REPORT BY SARAH URQUHART OF HASLINGFIELD ACTION GROUP (H.A.G.) OF VISIT TO BARRINGTON CEMENT PLANT AND QUARRY ON 19.12.2005.

Those attending were Diana Bird, Richard Pleasants, Primrose Taylor, Shane Thornton and Sarah Urquhart. We were taken around by John Drayton, Quarry Manager and Keith Marsay, Quality Manager. This report is our interpretation of the information we were given, and applies to the Barrington Plant in particular and not to Cemex as a whole. The first draft of this report was discussed with Mike Scott, Measurement and Control Engineer, and long time member of the Local Barrington Quarry Liaison Group. Primrose inserted some paragraphs on visual impact.

Quarry

· Cemex have permission to quarry a strip at West end of site, so clearing woodland at Balk Plantation currently.

· Archaeologists are doing a pre-development survey and are digging trenches in areas to be quarried over next 25 years, and also in the route of the proposed new roadway. They will report on any interesting discoveries (an Iron Age farmstead?) before they are destroyed

· 25 yrs of quarrying will take Cemex as far as the Whole Way/Drift. There is a further 15 yrs of quarrying potential beyond the drift to Orwell, north of the path of the new roadway.

There are several layers to the quarry –

1. “overburden” – 8m thick – deposited in last Ice Age.

2. Chalk

3. Totternhoe Limestone

4. Marl Clay

5. Blue Clay

6. Green sand – contains fossils – eg. shark and crocodile teeth, ammonites, mammoth tooth, sea urchins, icthyosaur.

7. They excavate to 13 meters above sea level, as the clay below is unsuitable for their use.

· There was one digger in the plant during the visit and 2 Volvo dumper trucks taking clay from the quarry.

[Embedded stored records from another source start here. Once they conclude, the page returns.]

(** * Device-code flow: the polling handlers of [web_app.py] and [cli.py]

    A shallow embedding of the session store ([load_sessions],
    [save_sessions]), of the two calls to the identity provider
    ([get_device_code], [poll_for_token]) and of the two Flask views that
    drive them ([api_device_code], [api_poll_token]), followed by the
    properties of the polling state machine and of the session lifecycle. *)

From stdpp Require Import base option list gmap strings.
From Stdlib Require Import ZArith QArith Qround Qabs Qpower Lia Sorted OrdersEx.

Local Set Warnings "-register-all".
Local Open Scope string_scope.
Local Open Scope Z_scope.

(** ** Values *)

(** What [resp.json()] and [request.get_json()] hand to the program: a
    Python value built from JSON.  A dictionary is kept as the list of its
    items and a key is read at its first binding; a number, integer or
    float, is read as a rational; Python's [None] is [JNull]. *)
Inductive json : Type :=
| JNull
| JBool (b : bool)
| JNum (q : Q)
| JStr (s : string)
| JArr (l : list json)
| JObj (o : list (string * json)).

Fixpoint dict_get (k : string) (o : list (string * json)) : option json :=
  match o with
  | [] => None
  | (k', v) :: o' => if String.eqb k k' then Some v else dict_get k o'
  end.

(** Python truth value, as tested by [if token:] and [if not client_id:]. *)
Definition truthy (v : json) : bool :=
  match v with
  | JNull => false
  | JBool b => b
  | JNum q => negb (Qeq_bool q 0)
  | JStr s => negb (String.eqb s "")
  | JArr l => match l with [] => false | _ :: _ => true end
  | JObj o => match o with [] => false | _ :: _ => true end
  end.

(** [x > y] on time stamps. *)
Definition py_gt (x y : Q) : bool :=
  (Qnum y * QDen x <? Qnum x * QDen y)%Z.

(** ** The provider seen from the program *)

Record request : Type := Request {
  url : string;
  data : list (string * json);
  headers : list (string * string)
}.

(** [parsed] is what [resp.json()] returns, [None] when the body is not
    JSON and the call raises. *)
Record response : Type := Response {
  status_code : Z;
  text : string;
  parsed : option json
}.

(** The answer to one [requests.post]: a response, or an exception raised
    before any response was read (connection refused, DNS, TLS, ...). *)
Inductive net_result : Type :=
| Sent (r : response)
| Failed (msg : string).

(** ** Exceptions *)

Inductive exn : Type :=
| RequestException (msg : string)
| HTTPError (r : response)
| JSONDecodeError (r : response)
| AttributeError
| KeyError (k : string)
| TypeError
| ValueError
| OverflowError
| OAuthError (body : json)        (* Exception(f"OAuth error: {resp.json()}") *)
| UnexpectedError (t : string)    (* Exception(f"Unexpected error: {resp.text}") *)
| SystemExit (code : Z).

(** [except Exception] catches every exception above but [SystemExit]. *)
Definition is_Exception (e : exn) : bool :=
  match e with SystemExit _ => false | _ => true end.

Inductive result (A : Type) : Type :=
| Ok (a : A)
| Raise (e : exn).
Arguments Ok {A} a.
Arguments Raise {A} e.

(** ** Sessions and the world *)

Record session_data : Type := SessionData {
  client_id : json;
  device_code : json;
  interval : json;
  expires_at : Q
}.

(** The machine the program runs on.  [float_add x y] is the double its
    interpreter computes for [x + y], [x] a float and [y] an integer or a
    float: the sum rounded to a double, or [None] when [y] is an integer
    too large to be made a float and the addition raises [OverflowError].
    [sleep_fits d] tells whether the duration [d] fits the C time type
    that [time.sleep] converts it to; when it does not, the call raises
    [OverflowError]. *)
Record machine : Type := Machine {
  float_add : Q -> Q -> option Q;
  sleep_fits : Q -> bool
}.

(** [session_file] is the content of [active_sessions.pkl], [None] while
    the file does not exist; [net_log] lists the requests posted so far,
    oldest first; [slept] lists the durations passed to [time.sleep];
    [the_machine] is the machine all of this happens on. *)
Record world : Type := World {
  session_file : option (gmap string session_data);
  net_log : list request;
  slept : list Q;
  the_machine : machine
}.

(** What the program cannot decide: the clock, the provider's answer to a
    request given the requests made before it, and the identifier drawn
    by [uuid.uuid4()]. *)
Record env : Type := Env {
  time_time : Q;
  provider : list request -> request -> net_result;
  uuid4 : string
}.

(** The state a view runs in: the world and the view's local variable
    [active_sessions], a dictionary that [del] and item assignment
    update in place. *)
Record state : Type := State {
  the_world : world;
  active_sessions : gmap string session_data
}.

(** ** A state and exception monad

    A computation reads and updates the state and either returns a value
    or raises; what was written before an exception stays written. *)
Definition M (A : Type) : Type := state -> result A * state.

Definition ret {A} (a : A) : M A := fun s => (Ok a, s).

Definition raise {A} (e : exn) : M A := fun s => (Raise e, s).

Definition bind {A B} (m : M A) (f : A -> M B) : M B :=
  fun s => match m s with
           | (Ok a, s') => f a s'
           | (Raise e, s') => (Raise e, s')
           end.

(** [try: body / except Exception as e: handler e]. *)
Definition try_except {A} (body : M A) (handler : exn -> M A) : M A :=
  fun s => match body s with
           | (Ok a, s') => (Ok a, s')
           | (Raise e, s') =>
               if is_Exception e then handler e s' else (Raise e, s')
           end.

Definition lift {A} (r : result A) : M A := fun s => (r, s).

#[export] Instance M_ret : MRet M := @ret.
#[export] Instance M_bind : MBind M := fun A B f m => bind m f.

(** ** Primitive operations *)

Definition log_request (q : request) (w : world) : world :=
  World (session_file w) (net_log w ++ [q]) (slept w) (the_machine w).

Each digger weighs 125 tonnes. The bucket can carry 45 tonnes. In the new plant there will be 2-3 diggers.

· There is currently a landfill site in the quarry for cement kiln dust (CKD). This is lined with boulder clay to prevent permeation of the alkalinity into the water table/surrounding soil/rock. Boulder clay is apparently virtually impermeable.

· This process is essentially putting back what they have removed from the ground during the quarrying process, but in a finer form. As the clay is impermeable there is very little water table movement.

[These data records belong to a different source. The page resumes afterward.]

Lemma index_empty_when_nothing_published_witness :
  IndexView.get 10 one_question
  = (Ok (render "polls/index.html" [("latest_question_list", VQuestions [])]),
     one_question).
Proof.
  apply (index_empty_when_nothing_published 10 one_question).
  intros pk q Hq. apply elem_of_map_to_list in Hq. vm_compute in Hq.
  apply list_elem_of_singleton in Hq. injection Hq as -> ->. simpl. lia.
Defined.

(** ** What requests leave untouched *)

Lemma voted_neq k c db : choices db !! k = Some c → voted k c db ≠ db.
Proof.
  intros Hc Heq. apply (f_equal (λ d, votes <$> choices d !! k)) in Heq.
  simpl in Heq. rewrite lookup_insert_eq, Hc in Heq. simpl in Heq.
  injection Heq. lia.
Qed.

Lemma choice_set_voted_is_Some k c db question_id k' :
  choices db !! k = Some c →
  is_Some (choice_set (voted k c db) question_id !! k') ↔
  is_Some (choice_set db question_id !! k').
Proof.
  intros Hc. unfold is_Some.
  setoid_rewrite lookup_choice_set. simpl.
  destruct (decide (k = k')) as [<- | Hne].
  - rewrite lookup_insert_eq. split.
    + intros (c' & Hc' & Hfk). simplify_eq. simpl in *. eauto.
    + intros (c' & Hc' & Hfk). simplify_eq. eexists. split; [done |]. done.
  - by rewrite lookup_insert_ne.
Qed.

Lemma has_choice_voted k c db p :
  choices db !! k = Some c → has_choice (voted k c db) p ↔ has_choice db p.
Proof.
  intros Hc. rewrite !has_choice_iff. split.
  - intros (k' & c' & Hc' & Hfk).
    assert (Hsome : is_Some (choice_set (voted k c db) p.1 !! k')).
    { exists c'. by apply lookup_choice_set. }
    apply (choice_set_voted_is_Some k c db p.1 k' Hc) in Hsome as [c0 Hc0].
    apply lookup_choice_set in Hc0. eauto.
  - intros (k' & c' & Hc' & Hfk).
    assert (Hsome : is_Some (choice_set db p.1 !! k')).
    { exists c'. by apply lookup_choice_set. }
    apply (choice_set_voted_is_Some k c db p.1 k' Hc) in Hsome as [c0 Hc0].
    apply lookup_choice_set in Hc0. eauto.
Qed.

Lemma dispatch_questions {K : PkField} now r db :
  questions (dispatch now r db).2 = questions db.
Proof.
  destruct (dispatch_effect now r db)
    as [-> | (request & question_id & k & c & _ & _ & _ & _ & ->)]; done.
Qed.

Lemma serve_questions {K : PkField} rs : ∀ db,
  questions (serve rs db) = questions db.
Proof.
  induction rs as [| [now r] rs IH]; intros db; simpl; [done |].
  by rewrite IH, dispatch_questions.
Qed.

Lemma dispatch_choice_set {K : PkField} now r db question_id :
  dom (choice_set (dispatch now r db).2 question_id) = dom (choice_set db question_id).
Proof.
  destruct (dispatch_effect now r db)
    as [-> | (request & qid & k & c & _ & _ & Hc & _ & ->)]; [done |].
  apply set_eq. intros k'. rewrite !elem_of_dom.
  by apply choice_set_voted_is_Some.
Qed.

Lemma dispatch_listing {K : PkField} now' r now db :
  (IndexView.get_queryset now (dispatch now' r db).2).1
  = (IndexView.get_queryset now db).1.
Proof.
  destruct (dispatch_effect now' r db)
    as [-> | (request & qid & k & c & _ & _ & Hc & _ & ->)]; [done |].
  rewrite !get_queryset_eq. cbn [fst]. f_equal.
  change (IndexView.latest_five now (voted k c db)) with (IndexView.latest_five now db).
  apply list_filter_iff. intros p. by apply has_choice_voted.
Qed.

· March 2005 – railway within the quarry itself closed, more economically viable to use dumper trucks now.

Proposed Pre-heater Tower/chimney

It is currently proposed that the base of the Pre-Heater tower be at 32 meters above sea level. It is then a further 40 meters to the top of the hill (72m asl) so the present plan of a Pre-Heater tower of 122 meters would protrude above the the top of the hill by 82 meters.

It may be feasible to sink the pre-heater tower further into the ground, meaning that less of the tower will protrude above the hill. It is understood however that this would cost Cemex more.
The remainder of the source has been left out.